◆ The task: Draw out every line with the word "namespace" from the listing below.

◆ Records to use:
>>>>

(** ** The handler monad *)

Definition M (A : Type) : Type := ActorState -> ActorState * result A CoreError.

Definition ret {A : Type} (a : A) : M A := fun self => (self, Ok a).
Definition fail {A : Type} (e : CoreError) : M A := fun self => (self, Err e).
Definition lift {A : Type} (r : result A CoreError) : M A := fun self => (self, r).
Definition read {A : Type} (f : ActorState -> A) : M A := fun self => (self, Ok (f self)).
Definition modify (f : ActorState -> ActorState) : M unit := fun self => (f self, Ok tt).
Definition modify_snapshot (f : CoreSnapshot -> CoreSnapshot) : M unit :=
  modify (fun self => set_snapshot (f self.(snapshot)) self).
(** [if !condition { return Err(error) }]. *)
Definition ensure (condition : bool) (error : CoreError) : M unit :=
  fun self => (self, if condition then Ok tt else Err error).
Definition bind {A B : Type} (m : M A) (f : A -> M B) : M B := fun self =>
  match m self with
  | (self', Ok a) => f a self'
  | (self', Err e) => (self', Err e)
  end.

Declare Scope actor_scope.
Delimit Scope actor_scope with actor.
Notation "'let!' x := m 'in' k" := (bind m (fun x => k))
  (at level 10, x name, m at level 200, k at level 200) : actor_scope.
Notation "m ;;; k" := (bind m (fun _ => k)) (at level 100, right associativity) : actor_scope.
Open Scope actor_scope.

(** [iter_mut().find(..)] followed by an assignment to what it found. *)
Fixpoint update_first {A : Type} (f : A -> bool) (g : A -> A) (l : list A) : list A :=
  match l with
  | [] => []
  | x :: l' => if f x then g x :: l' else x :: update_first f g l'
  end.

(** Reads the snapshot. *)
Definition snap {A : Type} (f : CoreSnapshot -> A) : M A := read (fun self => f self.(snapshot)).

(** [matches!(x, A | B | ...)] on an enumeration. *)
Definition one_of {A : Type} `{EqDecision A} (x : A) (l : list A) : bool := bool_decide (x ∈ l).

(** ** Support (support.rs) *)

(** The lengths of three in-memory vectors cannot overflow [usize], so the
    [checked_add] failure of the source is unreachable. *)
Definition ensure_effect_capacity : M unit :=
  let! pending := read (fun self => len self.(pending_platform) + len self.(pending_transport)
                                    + len self.(pending_storage)) in
  ensure (negb (MAX_PENDING_EFFECT_OPERATIONS <=? pending))
    (resource_limit (lit "pending effect-operation capacity reached") None).

Definition next_effect_id : M rstr :=
  let! sequence := read next_effect_sequence in
  let! next := lift (ok_or (checked_add u64_max sequence 1)
                       (resource_limit (lit "effect operation identifier overflow") None)) in
  modify (set_next_effect_sequence next) ;;;
  lift (map_err (fun error => from_identifier_validation error None)
          (identifier_new IdOperation (lit "effect-" ++ to_decimal sequence))).

Definition next_session_id : M rstr :=
  let! sequence := read next_session_sequence in
  let! next := lift (ok_or (checked_add u64_max sequence 1)
                       (resource_limit (lit "session identifier overflow") None)) in
  modify (set_next_session_sequence next) ;;;
  let! namespace := read session_id_namespace in
  let value := match namespace with
    | None => lit "session-" ++ to_decimal sequence
    | Some namespace => lit "session-" ++ namespace ++ lit "-" ++ to_decimal sequence
    end in
  lift (map_err (fun error => from_identifier_validation error None)
          (identifier_new IdSession value)).

Definition next_export_id : M rstr :=
  let! sequence := read next_export_sequence in
  let! next := lift (ok_or (checked_add u64_max sequence 1)
                       (resource_limit (lit "diagnostics export identifier overflow") None)) in
  modify (set_next_export_sequence next) ;;;
  ret (lit "diagnostics-" ++ to_decimal sequence).

Definition start_platform_operation (request : PlatformEffectRequest)
    (pending : PendingPlatformOperation) : M PlatformEffect :=
  ensure_effect_capacity ;;;
  let! operation_id := next_effect_id in
  let! effect := lift (map_err (fun e => invalid_argument (contract_error_text e) (Some operation_id))
                         (PlatformEffect_new operation_id request)) in
  modify (fun self => set_pending_platform (self.(pending_platform) ++ [(operation_id, pending)]) self) ;;;
  ret effect.

Definition start_transport_operation (request : TransportEffectRequest)
    (pending : PendingTransportOperation) : M TransportEffect :=
  ensure_effect_capacity ;;;
  let! operation_id := next_effect_id in
  let! effect := lift (map_err (fun e => invalid_argument (effect_error_text e) (Some operation_id))
                         (TransportEffect_new operation_id request)) in
  modify (fun self => set_pending_transport (self.(pending_transport) ++ [(operation_id, pending)]) self) ;;;
  ret effect.

Definition start_storage_operation (request : StorageEffectRequest)
    (pending : PendingStorageOperation) : M StorageEffect :=
  ensure_effect_capacity ;;;
  let! operation_id := next_effect_id in
  let! effect := lift (map_err (fun e => invalid_argument (effect_error_text e) (Some operation_id))
                         (StorageEffect_new operation_id request)) in
  modify (fun self => set_pending_storage (self.(pending_storage) ++ [(operation_id, pending)]) self) ;;;
  ret effect.

(** [iter().find(|(candidate, _)| candidate == operation_id).map(|(_, pending)| pending)]. *)
Fixpoint find_pending {A : Type} (operation_id : rstr) (l : list (rstr * A)) : option A :=
  match l with
  | [] => None
  | (candidate, pending) :: l' =>
      if bool_decide (candidate = operation_id) then Some pending else find_pending operation_id l'
  end.

(** [position(..)] followed by [remove(index)]. *)
Fixpoint drop_pending {A : Type} (operation_id : rstr) (l : list (rstr * A)) : list (rstr * A) :=
  match l with
  | [] => []
  | (candidate, pending) :: l' =>
      if bool_decide (candidate = operation_id) then l'
      else (candidate, pending) :: drop_pending operation_id l'
  end.

Definition remove_pending (operation_id : rstr) : M (option PendingPlatformOperation) :=
  let! found := read (fun self => find_pending operation_id self.(pending_platform)) in
  modify (fun self => set_pending_platform (drop_pending operation_id self.(pending_platform)) self) ;;;
  ret found.

Definition remove_pending_transport (operation_id : rstr) : M (option PendingTransportOperation) :=
  let! found := read (fun self => find_pending operation_id self.(pending_transport)) in
  modify (fun self => set_pending_transport (drop_pending operation_id self.(pending_transport)) self) ;;;
  ret found.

<<<<

◆ Exercise output:
  let! namespace := read session_id_namespace in
  let value := match namespace with
    | Some namespace => lit "session-" ++ namespace ++ lit "-" ++ to_decimal sequence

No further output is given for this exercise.